• **What this task involves**:
Pull every line containing "nondecreasing" from the data.

• **Input for this task**:
Ltac to_reals :=
  unfold F2R in *;
  repeat match goal with
         | H : (_ <= _)%Z |- _ => apply IZR_le in H
         | H : (_ < _)%Z |- _ => apply IZR_lt in H
         | H : (_ <= _ < _)%Z |- _ => destruct H
         | H : @eq Z _ _ |- _ => apply (f_equal IZR) in H
         end;
  repeat rewrite ?plus_IZR, ?mult_IZR, ?minus_IZR, ?opp_IZR in *.

(** The choice made by [round_nearest_even] on a mantissa of 53 bits is a
    nearest double; when it carries into a 54th bit, the double is the first
    one of the next binade. *)
Lemma rne_rounds M E l x :
  2 ^ 52 <= M < 2 ^ 53 -> inbetween M E l x ->
  (round_nearest_even M l < 2 ^ 53 /\ rounds_to x (round_nearest_even M l) E)
  \/ (round_nearest_even M l = 2 ^ 53 /\ rounds_to x (2 ^ 52) (E + 1)).
Proof.
  rewrite p52, p53. intros HM Hx. pose proof (bpow_pos E) as HB.
  assert (Hcase : forall m, m = M \/ m = M + 1 ->
            round_nearest_even M l = m ->
            (m = M -> (2 * x <= F2R (2 * M + 1) E)%R /\ (F2R M E <= x)%R) ->
            (m = M + 1 -> (F2R (2 * M + 1) E <= 2 * x)%R /\ (x < F2R (M + 1) E)%R) ->
            (round_nearest_even M l < 2 ^ 53 /\ rounds_to x (round_nearest_even M l) E)
            \/ (round_nearest_even M l = 2 ^ 53 /\ rounds_to x (2 ^ 52) (E + 1))).
  { intros m Hm -> Hsame Hup. rewrite p52, p53. unfold rounds_to. rewrite p52, p53.
    destruct Hm as [->| ->].
    - left. destruct (Hsame eq_refl) as [H1 H2]. split; [lia|].
      split; [lia|]. split; [assumption|].
      split; intros Hc; to_reals; set (u := IZR M) in *; clearbody u; nra.
    - destruct (Hup eq_refl) as [H1 H2].
      destruct (Z.eq_dec (M + 1) 9007199254740992) as [Heq|Hne].
      + right. split; [assumption|]. split; [lia|].
        assert (HMv : M = 9007199254740991) by lia. subst M.
        unfold F2R in *. rewrite !bpow_succ. clear Heq Hsame Hup HM.
        split; [|split; intros Hc; [lia|]]; to_reals; lra.
      + left. split; [lia|]. split; [lia|].
        split; [|split; intros Hc; [|lia]]; to_reals;
          set (u := IZR M) in *; clearbody u; nra. }
  destruct l as [|[| |]]; cbn [round_nearest_even inbetween] in *.
  - apply (Hcase M); [tauto|reflexivity| |intros; lia].
    intros _. subst x. to_reals. split; nra.
  - destruct Hx as [[Hx1 Hx2] Hx3]. destruct (Z.even M).
    + apply (Hcase M); [tauto|reflexivity| |intros; lia].
      intros _. split; lra.
    + apply (Hcase (M + 1)); [tauto|reflexivity|intros; lia|].
      intros _. split; lra.
  - destruct Hx as [[Hx1 Hx2] Hx3].
    apply (Hcase M); [tauto|reflexivity| |intros; lia].
    intros _. split; lra.
  - destruct Hx as [[Hx1 Hx2] Hx3].
    apply (Hcase (M + 1)); [tauto|reflexivity|intros; lia|].
    intros _. split; lra.
Qed.
(** * Verification of fio's [tools/hist/fiologparser_hist.py]

    The development embeds the numeric core of the log parser: the
    bin-index decoder, the k-way merge of the per-job histogram logs, the
    interval aggregator and the weighted percentile estimator.

    Conventions.
    - Python integers are [Z]; positions in arrays are [nat].
    - Finite [float64] values are idealised as exact rationals ([Q]):
      rounding is not modelled.  The non-finite values are kept where the
      code can produce or test them (division in [weights]), as the type
      [npfloat].
    - A Python exception is [None] (or a dedicated constructor) in the
      result of the function that raises it.
    - A numpy array is a [list]; a scalar broadcast against an array is
      written out with [repeat]. *)

From Stdlib Require Import ZArith QArith Qminmax Qround List Lia Lqa Bool.
From Stdlib Require Import Sorting Permutation Setoid Morphisms.
Import ListNotations.

(** ** Small array helpers *)

(** Element-wise binary operation on two arrays of one shape. *)
Fixpoint zip_with {A B C : Type} (f : A -> B -> C) (l : list A) (l' : list B) : list C :=
  match l, l' with
  | a :: t, b :: t' => f a b :: zip_with f t t'
  | _, _ => []
  end.

(** [np.where(cond)[0]]: the ascending positions at which [p] holds. *)
Fixpoint where_from {A : Type} (p : A -> bool) (i : nat) (l : list A) : list nat :=
  match l with
  | [] => []
  | x :: t => if p x then i :: where_from p (S i) t else where_from p (S i) t
  end.

Definition np_where {A : Type} (p : A -> bool) (l : list A) : list nat := where_from p 0 l.

(** [l[idx]] for an index array [idx]. *)
Definition at_idx {A : Type} (d : A) (l : list A) (idx : list nat) : list A :=
  map (fun i => nth i l d) idx.

(** [l[i] = x]; nothing happens out of range (never reached below). *)
Fixpoint upd {A : Type} (i : nat) (x : A) (l : list A) : list A :=
  match l, i with
  | [], _ => []
  | _ :: t, O => x :: t
  | h :: t, S i' => h :: upd i' x t
  end.

(** [np.sum] of an integer array. *)
Definition zsum (l : list Z) : Z := fold_left Z.add l 0%Z.

(** ** float64 results that may be non-finite *)

Inductive npfloat : Type :=
| Fin (q : Q)
| PInf
| NInf
| NaN.

(** numpy's float division of two finite values, as [weights] uses it:
    [x / 0] is an infinity of the sign of [x], [0 / 0] is [nan]; no
    exception is raised.  The zero divisor is the [+0.0] that [e - s]
    gives for equal finite [e] and [s]; a divisor of [-0.0], which takes
    zeros of opposite sign in the timestamps, and quotients beyond the
    range of a float are not modelled. *)
Definition np_div (n d : Q) : npfloat :=
  if Qeq_bool d 0 then
    if Qeq_bool n 0 then NaN
    else if Qle_bool 0 n then PInf else NInf
  else Fin (n / d).

Definition np_isnan (w : npfloat) : bool :=
  match w with NaN => true | _ => false end.

Definition np_add (a b : npfloat) : npfloat :=
  match a, b with
  | NaN, _ | _, NaN => NaN
  | PInf, NInf | NInf, PInf => NaN
  | PInf, _ | _, PInf => PInf
  | NInf, _ | _, NInf => NInf
  | Fin x, Fin y => Fin (x + y)
  end.

(** Product of an integer count with a float. *)
Definition np_scale (h : Z) (w : npfloat) : npfloat :=
  match w with
  | Fin x => Fin (inject_Z h * x)
  | NaN => NaN
  | PInf => if (h =? 0)%Z then NaN else if (0 <? h)%Z then PInf else NInf
  | NInf => if (h =? 0)%Z then NaN else if (0 <? h)%Z then NInf else PInf
  end.

(** ** [weighted_percentile] (lines 23-39) *)

Definition Qlt_bool (x y : Q) : bool := negb (Qle_bool y x).

(** [np.argsort]: positions of [vs] in ascending order of value, by
    insertion.  Equal values keep their input order here; numpy's default
    sort leaves that order unspecified. *)
Fixpoint argsort_insert (p : Q * nat) (l : list (Q * nat)) : list (Q * nat) :=
  match l with
  | [] => [p]
  | h :: t => if Qlt_bool (fst h) (fst p) then h :: argsort_insert p t else p :: l
  end.

Definition argsort (vs : list Q) : list nat :=
  map snd (fold_right argsort_insert [] (combine vs (seq 0 (length vs)))).

Fixpoint cumsum_from (acc : Q) (l : list Q) : list Q :=
  match l with
  | [] => []
  | x :: t => (acc + x) :: cumsum_from (acc + x) t
  end.

Definition cumsum (l : list Q) : list Q := cumsum_from 0 l.

Definition np_sum (l : list Q) : Q := fold_left Qplus l 0.

(** [np.interp] at one point [x], for sample points [xp] in ascending
    order: [fp[0]] left of the first point, [fp[-1]] right of the last
    one, the chord through the two bracketing points in between. *)
Fixpoint interp_from (x x0 y0 : Q) (xp fp : list Q) : Q :=
  match xp, fp with
  | x1 :: xp', y1 :: fp' =>
      if Qle_bool x1 x then interp_from x x1 y1 xp' fp'
      else (y1 - y0) / (x1 - x0) * (x - x0) + y0
  | _, _ => y0
  end.

Definition interp1 (x : Q) (xp fp : list Q) : option Q :=
  match xp, fp with
  | x0 :: xp', y0 :: fp' =>
      Some (if Qle_bool x0 x then interp_from x x0 y0 xp' fp' else y0)
  | _, _ => None
  end.

(** Sample points in ascending order, ties allowed. *)
Fixpoint nondecreasing (l : list Q) : bool :=
  match l with
  | [] => true
  | x :: t =>
      match t with
      | [] => true
      | y :: _ => Qle_bool x y && nondecreasing t
      end
  end.

(** [np.interp(xs, xp, fp)].  [None] is the [ValueError] numpy raises for
    an empty array of sample points and for [xp] and [fp] of different
    lengths.  It also stands for sample points that are not in ascending
    order: numpy bisects [xp] without checking it, and the chord it then
    reads depends on the course of that search, which [interp_from] does
    not follow; the model gives no result there. *)
Definition interp (xs xp fp : list Q) : option (list Q) :=
  match xp with
  | [] => None
  | _ =>
      if negb (length xp =? length fp)%nat then None
      else if negb (nondecreasing xp) then None
      else Some (map (fun x => match interp1 x xp fp with Some y => y | None => 0 end) xs)
  end.

(** [None] is an exception or a case the rational model has no value
    for: [ws] shorter than [vs] ([IndexError]), no value at all
    ([np.interp] raises), a total weight of zero (the code divides by it
    without raising; its cdf is then made of [nan] or infinities, which
    [np.interp] still reads), and a cdf that is not in ascending order
    (weights of both signs; see [interp]). *)
Definition weighted_percentile (percs vs ws : list Q) : option (list Q) :=
  if (length ws <? length vs)%nat then None
  else
    let idx := argsort vs in
    let vs := at_idx 0 vs idx in
    let ws := at_idx 0 ws idx in
    let total := np_sum ws in
    if Qeq_bool total 0 then None
    else
      let cdf := zip_with (fun c w => 100 * (c - w / 2) / total) (cumsum ws) ws in
      interp percs cdf vs.

(** Lines 64-65. *)
Definition weighted_average (vs ws : list Q) : Q :=
  np_sum (zip_with Qmult vs ws) / np_sum ws.

(** The midpoint of step [k] of the empirical cdf of [n] values. *)
Definition midpoint_position (n k : nat) : Q :=
  100 * (inject_Z (Z.of_nat k) + (1#2)) / inject_Z (Z.of_nat n).

Definition midpoint_positions (n : nat) : list Q :=
  map (midpoint_position n) (seq 0 n).

(** The unweighted reference the specification compares with, written
    without [np.argsort] and [np.interp]: for [n] values [s] in ascending
    order, the k-th smallest sits at percentile 100 (k + 1/2) / n, so
    percentile [p] is read at the fractional rank p n / 100 - 1/2, kept
    within [0, n - 1], between the two values at the ranks around it. *)
Definition hazen_rank (p : Q) (n : nat) : Q :=
  Qmax 0 (Qmin (inject_Z (Z.of_nat n) - 1) (p * inject_Z (Z.of_nat n) / 100 - (1#2))).

Definition hazen_percentile (s : list Q) (p : Q) : Q :=
  let h := hazen_rank p (length s) in
  let k := Z.to_nat (Qfloor h) in
  let f := h - inject_Z (Qfloor h) in
  nth k s 0 + f * (nth (S k) s 0 - nth k s 0).

(** ** [weights] (lines 41-62) *)

(** [start_ts] and [end_ts] are arrays of one shape; the warning written
    to stderr when a [nan] is found is not modelled. *)
Definition weights (start_ts end_ts : list Q) (start end_ : Q) : list npfloat :=
  let sbounds := map (fun s => Qmax s start) start_ts in
  let ebounds := map (fun e => Qmin e end_) end_ts in
  let ws := zip_with np_div (zip_with Qminus ebounds sbounds)
                            (zip_with Qminus end_ts start_ts) in
  map (fun w => if np_isnan w then Fin 0 else w) ws.

(** The quotient [weights] computes for a sample of positive length. *)
Definition overlap_fraction (s e start end_ : Q) : Q :=
  (Qmin e end_ - Qmax s start) / (e - s).

(** ** The merge of the input logs (lines 84-133) *)

Section MergerModel.
Local Open Scope Z_scope.

(** One line of a [*_clat_hist*] log: end time, the two columns the
    parser drops, and the histogram counts. *)
Record raw_row : Type :=
  { raw_time : Z; raw_rw : Z; raw_sz : Z; raw_hists : list Z }.

(** A buffered row, [times] joined with [hists] (lines 94-97). *)
Definition row : Type := (Z * list Z)%type.

(** A yielded row: end time, index of the source file, counts. *)
Definition sample : Type := (Z * nat * list Z)%type.

Definition s_time (s : sample) : Z := fst (fst s).
Definition s_file (s : sample) : nat := snd (fst s).
Definition s_hist (s : sample) : list Z := snd s.

(** pandas' [TextFileReader]: the chunk size it was opened with and the
    rows it has not delivered yet. *)
Record reader : Type := { chunksize : nat; pending : list raw_row }.

(** What lines 110-117 do with [pandas.read_csv(fp, dtype=int,
    header=None, chunksize=sz)]: a reader; [rdrs[fp] = None] for the
    [ValueError] of a file without any column (lines 113-115); or the
    exception raised again (line 117). *)
Inductive csv_result : Type :=
| CsvReader (r : reader)
| CsvNone
| CsvRaise.

(** pandas checks the chunk size before it looks at the file: a chunk
    size below 1 is a [ValueError] of its own, which line 117 raises
    again, whatever the file holds. *)
Definition read_csv (content : list raw_row) (sz : nat) : csv_result :=
  if (sz =? 0)%nat then CsvRaise
  else
    match content with
    | [] => CsvNone
    | _ => CsvReader {| chunksize := sz; pending := content |}
    end.

(** [rdrs[fp]] when line 117 was not reached. *)
Definition rdr_of (c : csv_result) : option reader :=
  match c with
  | CsvReader r => Some r
  | _ => None
  end.

(** Whether the loop of lines 109-117 ends in the exception of line 117. *)
Definition setup_raises (fps : list (list raw_row)) (sz : nat) : bool :=
  existsb (fun content => match read_csv content sz with
                          | CsvRaise => true
                          | _ => false
                          end) fps.

(** [TextFileReader.read(nrows)].  An exhausted reader raises
    [StopIteration] ([None]).  Without a row count, pandas delivers every
    remaining row: [read()] is what [read_csv] itself calls to load a
    whole file, and it is [get_chunk()] that reads [chunksize] rows, as
    [read(nrows=chunksize)]. *)
Definition TextFileReader_read (nrows : option nat) (r : reader)
  : option (list raw_row * reader) :=
  match pending r with
  | [] => None
  | _ =>
      match nrows with
      | None => Some (pending r, {| chunksize := chunksize r; pending := [] |})
      | Some n => Some (firstn n (pending r),
                        {| chunksize := chunksize r; pending := skipn n (pending r) |})
      end
  end.

Definition strip_row (r : raw_row) : row := (raw_time r, raw_hists r).

(** [read_chunk], with the row count that reaches [rdr.read] made a
    parameter.  The result is the new buffer ([None] after
    [StopIteration] or [AttributeError]) and the reader afterwards. *)
Definition read_chunk_with (nrows : option nat) (rdr : option reader) (sz : nat)
  : option (list row) * option reader :=
  match rdr with
  | None => (None, None)
  | Some r =>
      match TextFileReader_read nrows r with
      | None => (None, Some r)
      | Some (new_arr, r') => (Some (map strip_row new_arr), Some r')
      end
  end.

(** Line 89 calls [rdr.read()] with no argument; [sz] is not used. *)
Definition read_chunk (rdr : option reader) (sz : nat)
  : option (list row) * option reader :=
  read_chunk_with None rdr sz.

(** [rdrs[fp]] and [arrs[fp]] side by side.  The files of [fps] are
    distinct objects, so the two dictionaries are kept as one list with an
    entry per position of [fps], and a file is named by its position. *)
Record file_state : Type := { f_rdr : option reader; f_arr : option (list row) }.

Definition gen_state : Type := list file_state.

Inductive min_result : Type :=
| MinAt (fp : nat)
| MinValueError
| MinIndexError.

(** [arrs.get(fp)[0][0]] *)
Definition head_time (arrs : gen_state) (fp : nat) : option Z :=
  match nth_error arrs fp with
  | Some {| f_arr := Some (r :: _) |} => Some (fst r)
  | _ => None
  end.
(** * FHIR bulk import driver: a shallow embedding of [importer/import_fhir_data.py]

    The script lists the [.ndjson] objects of a storage bucket, groups them
    into datasets, and for every selected dataset submits a FHIR [$import]
    job and polls its status URL.

    - Pure parts (string handling, grouping) are Rocq functions.  Python
      [str] values are modelled by [string]; the characters of the object
      names the script handles are ASCII.  The size of a dataset, which
      Python computes with the true division of two [int]s, is kept as the
      exact rational quotient.
    - The parts that talk to the network run in a small monad that threads
      an abstract world, records every request together with its answer,
      every printed line and every sleep, and ends by returning, by
      [sys.exit], or by an exception nobody catches.
    - The two [while True] loops take fuel; a loop that is still going
      when the fuel is used up ends in [StillRunning].
    - JSON bodies are read through typed views that keep the optional
      fields the script looks at: a status body is an object whose
      [issue], if present, is a list of objects with string fields. *)

From Stdlib Require Import String Ascii List ZArith QArith Bool Lia.
From Stdlib Require Import Sorted Permutation.
Import ListNotations.
Local Open Scope string_scope.
Local Open Scope Z_scope.

(** ** Python string operations used by the script *)

Module PyStr.

(** [s.startswith(p)] *)
Definition startswith (s p : string) : bool := String.prefix p s.

(** [s.endswith(p)] *)
Definition endswith (s p : string) : bool :=
  let n := String.length s in
  let m := String.length p in
  (m <=? n)%nat && (substring (n - m) m s =? p)%string.

(** [s.find(sub)], counting from [i]: the index of the first occurrence,
    [-1] when there is none. *)
Fixpoint find_from (sub s : string) (i : Z) : Z :=
  if String.prefix sub s then i
  else match s with
       | EmptyString => -1
       | String _ s' => find_from sub s' (i + 1)
       end.

Definition find (s sub : string) : Z := find_from sub s 0.

(** [sub in s] *)
Definition contains (sub s : string) : bool := negb (find s sub =? -1).

(** [s[:k]]; a negative [k] counts from the end. *)
Definition slice_to (s : string) (k : Z) : string :=
  let n := Z.of_nat (String.length s) in
  let stop := if k <? 0 then Z.max 0 (n + k) else Z.min k n in
  substring 0 (Z.to_nat stop) s.

(** [s.replace(old, new)] for a non-empty [old]: occurrences are replaced
    from the left and do not overlap.  [skip] counts the characters of
    the occurrence just replaced that are still to be dropped. *)
Fixpoint replace_go (old new s : string) (skip : nat) : string :=
  match s with
  | EmptyString => EmptyString
  | String c s' =>
      match skip with
      | S k => replace_go old new s' k
      | O => if String.prefix old s
             then new ++ replace_go old new s' (String.length old - 1)
             else String c (replace_go old new s' 0)
      end
  end.

(** With an empty [old] Python puts [new] around every character. *)
Fixpoint interleave (new s : string) : string :=
  match s with
  | EmptyString => EmptyString
  | String c s' => String c (new ++ interleave new s')
  end.

Definition replace (s old new : string) : string :=
  match old with
  | EmptyString => new ++ interleave new s
  | String _ _ => replace_go old new s 0
  end.

Fixpoint has_char (sep : ascii) (s : string) : bool :=
  match s with
  | EmptyString => false
  | String c s' => Ascii.eqb c sep || has_char sep s'
  end.

(** [s.split(sep)[-1]] for a one-character separator. *)
Fixpoint last_segment (sep : ascii) (s : string) : string :=
  match s with
  | EmptyString => EmptyString
  | String _ s' => if has_char sep s then last_segment sep s' else s
  end.

(** [key.lower()] on ASCII letters, for case-insensitive header names. *)
Definition lower_ascii (c : ascii) : ascii :=
  let n := nat_of_ascii c in
  if ((65 <=? n) && (n <=? 90))%nat then ascii_of_nat (n + 32) else c.

Fixpoint lower (s : string) : string :=
  match s with
  | EmptyString => EmptyString
  | String c s' => String (lower_ascii c) (lower s')
  end.

End PyStr.

(** ** Python containers used by the script *)

Module PyList.

(** [set(l)] followed by [sorted]: the set keeps one copy of every
    element, and sorting distinct strings gives one list whatever order
    the set is walked in.  [set_of] keeps the first copy. *)
Definition set_of (l : list string) : list string := nodup string_dec l.

Fixpoint insert_sorted (x : string) (l : list string) : list string :=
  match l with
  | [] => [x]
  | y :: l' => if (x <=? y)%string then x :: l else y :: insert_sorted x l'
  end.

(** [sorted(l)] on strings: ascending in the order of [str] comparison. *)
Definition sorted (l : list string) : list string :=
  fold_right insert_sorted [] l.

End PyList.

(** A [dict] with string keys keeps its keys in insertion order;
    assigning to a key that is present overwrites the value in place. *)
Module PyDict.
Section Dict.
Context {V : Type}.

Definition dict := list (string * V).

Fixpoint set (d : dict) (k : string) (v : V) : dict :=
  match d with
  | [] => [(k, v)]
  | (k', v') :: d' =>
      if (k' =? k)%string then (k', v) :: d' else (k', v') :: set d' k v
  end.

Fixpoint get (d : dict) (k : string) : option V :=
  match d with
  | [] => None
  | (k', v') :: d' => if (k' =? k)%string then Some v' else get d' k
  end.

Definition keys (d : dict) : list string := map fst d.
End Dict.
Arguments dict : clear implicits.
End PyDict.

(** ** Module constants *)

Definition BUCKET_BASE : string :=
  "https://storage.googleapis.com/fhir-aggregator-public".
Definition POLL_INTERVAL : Z := 10.
(** The default that applies when the environment does not set it. *)
Definition FHIR_SERVER_URL : string := "http://fhir-server:8080/fhir".
Definition MARKER : string := "META".
Definition NDJSON : string := ".ndjson".

(** ** Data model *)

(** One entry of the object listing: [{"url": ..., "size": ...}]. *)
Record StorageObject := { url : string; size : Z }.

(** One value of the dataset dictionary: [{'size': ..., 'objects': ...}].
    The size in megabytes is the quotient the script computes with [/],
    kept as a rational. *)
Record DatasetInfo := { ds_size : Q; ds_objects : list string }.

(** ** Dataset grouping ([discover_datasets], after the listing) *)

Definition relative_path (o : StorageObject) : string :=
  PyStr.replace (url o) (BUCKET_BASE ++ "/") "".

(** [_[:_.find('META') + len('META')]] *)
Definition derived_name (p : string) : string :=
  PyStr.slice_to p (PyStr.find p MARKER + Z.of_nat (String.length MARKER)).

Definition projects (objects : list StorageObject) : list string :=
  PyList.sorted (PyList.set_of (map derived_name (map relative_path objects))).

Definition matching (project : string) (objects : list StorageObject)
  : list StorageObject :=
  filter (fun o => PyStr.contains project (url o)) objects.

Definition sum_sizes (l : list StorageObject) : Z :=
  fold_left (fun acc o => acc + size o) l 0.

Definition dataset_info (objects : list StorageObject) (project : string)
  : DatasetInfo :=
  {| ds_size := (inject_Z (sum_sizes (matching project objects))
                 / inject_Z (1024 * 1024))%Q;
     ds_objects := map url (matching project objects) |}.

Definition group_objects (objects : list StorageObject)
  : PyDict.dict DatasetInfo :=
  fold_left (fun d project => PyDict.set d project (dataset_info objects project))
            (projects objects) [].

(** ** HTTP values *)

(** Response headers; [requests] looks names up without regard to case. *)
Definition Headers := list (string * string).

Fixpoint headers_get (h : Headers) (k : string) : option string :=
  match h with
  | [] => None
  | (k', v) :: h' =>
      if (PyStr.lower k' =? PyStr.lower k)%string then Some v
      else headers_get h' k
  end.

Definition headers_get_default (h : Headers) (k d : string) : string :=
  match headers_get h k with Some v => v | None => d end.

(** Exceptions that the script does not catch itself. *)
Inductive Exn :=
| RequestException (info : string)
| HTTPError (status : Z)
| JSONDecodeError
| KeyError (key : string).

(** A page of the storage listing. *)
Record Item := { item_name : string; item_size : Z }.
Record ListData := { items : option (list Item); nextPageToken : option string }.
Record ListResponse := { list_status : Z; list_json : option ListData }.

Record HeadResponse := { head_status : Z; head_headers : Headers }.

(** The [Parameters] resource posted to [$import]. *)
#[warnings="-register-all"] Inductive Param :=
| ValueString (name value : string)
| ValueUri (name value : string)
| ValueCode (name value : string)
| Part (name : string) (part : list Param).

Record Payload := { p_resourceType : string; parameter : list Param }.

Record PostResponse :=
  { post_status : Z; post_headers : Headers; post_text : string }.

(** The body of a status response, as far as the script reads it:
    [issue.get("severity")], [issue.get("details", {}).get("text")] and
    [issue.get("diagnostics")] may each be absent. *)
Record Issue :=
  { severity : option string;
    details : option (option string);
    diagnostics : option string }.

Record StatusData :=
  { resourceType : option string; issue : option (list Issue) }.

(** [st_json] is [None] when [response.json()] raises. *)
Record StatusResponse :=
  { st_status : Z; st_headers : Headers; st_text : string;
    st_json : option StatusData }.


(** ** What the script prints *)

Inductive Msg :=
| MsgDiscovering
| MsgAvailable
| MsgDataset (name : string) (size_mb : Q)
| MsgNoResources (name : string)
| MsgImporting (name : string) (count : nat)
| MsgUrlInaccessible (u : string) (status : Z)
| MsgUrlContentType (u content_type : string)
| MsgUrlError (u : string) (e : Exn)
| MsgNoValidResources (name : string)
| MsgAddingResource (resource_type u : string)
| MsgSubmitFailed (name u : string) (status : Z)
| MsgResponseText (text : string)
| MsgSubmitted (name status_url : string)
| MsgPollContentType (name content_type : string)
| MsgInProgress (name : string) (data : StatusData)
| MsgPollStatus (name : string) (status : Z)
| MsgUnexpectedFormat (name : string)
| MsgResponseData (data : StatusData)
| MsgIssue (sev text : string)
| MsgPayload (data : StatusData)
| MsgImportFailed (name : string)
| MsgReport (name report : string)
| MsgImportCompleted (name : string).
(** * The authentication bridge of chatgpt-api: [src/openai-auth.ts]

    A shallow embedding of the browser-automation helpers of
    [openai-auth.ts] and the properties the specification states about
    them.  The browser driver (Puppeteer) is the environment: every call
    the code awaits is answered by an oracle that sees the whole history
    of the run, so that a statement quantified over the environment
    covers every behaviour the driver can show. *)

From Stdlib Require Import Ascii String.
From stdpp Require Import gmap strings list.

Local Open Scope Z_scope.
Local Open Scope string_scope.
Local Open Scope list_scope.

(** ** Values of the driver *)

(** Object identities: two handles are the same object iff the numbers
    are equal. *)
Definition Browser := nat.
Definition Page := nat.
Definition Elem := nat.

(** [Protocol.Network.Cookie], the fields that identify a cookie. *)
Record Cookie := {
  name : string;
  value : string;
  domain : string;
  path : string
}.

(** A target of [browser.targets()]: its [type()] and the host name of
    its [url()] ([None] when [new URL] rejects the url). *)
Record Target := {
  target_type : string;
  target_hostname : option string
}.

(** The object handed to [puppeteer.launch]. *)
Record LaunchOptions := {
  headless : bool;
  args : list string;
  ignoreDefaultArgs : list string;
  ignoreHTTPSErrors : bool;
  executablePath : string
}.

• **Worked solution**:
Fixpoint nondecreasing (l : list Q) : bool :=
      | y :: _ => Qle_bool x y && nondecreasing t
      else if negb (nondecreasing xp) then None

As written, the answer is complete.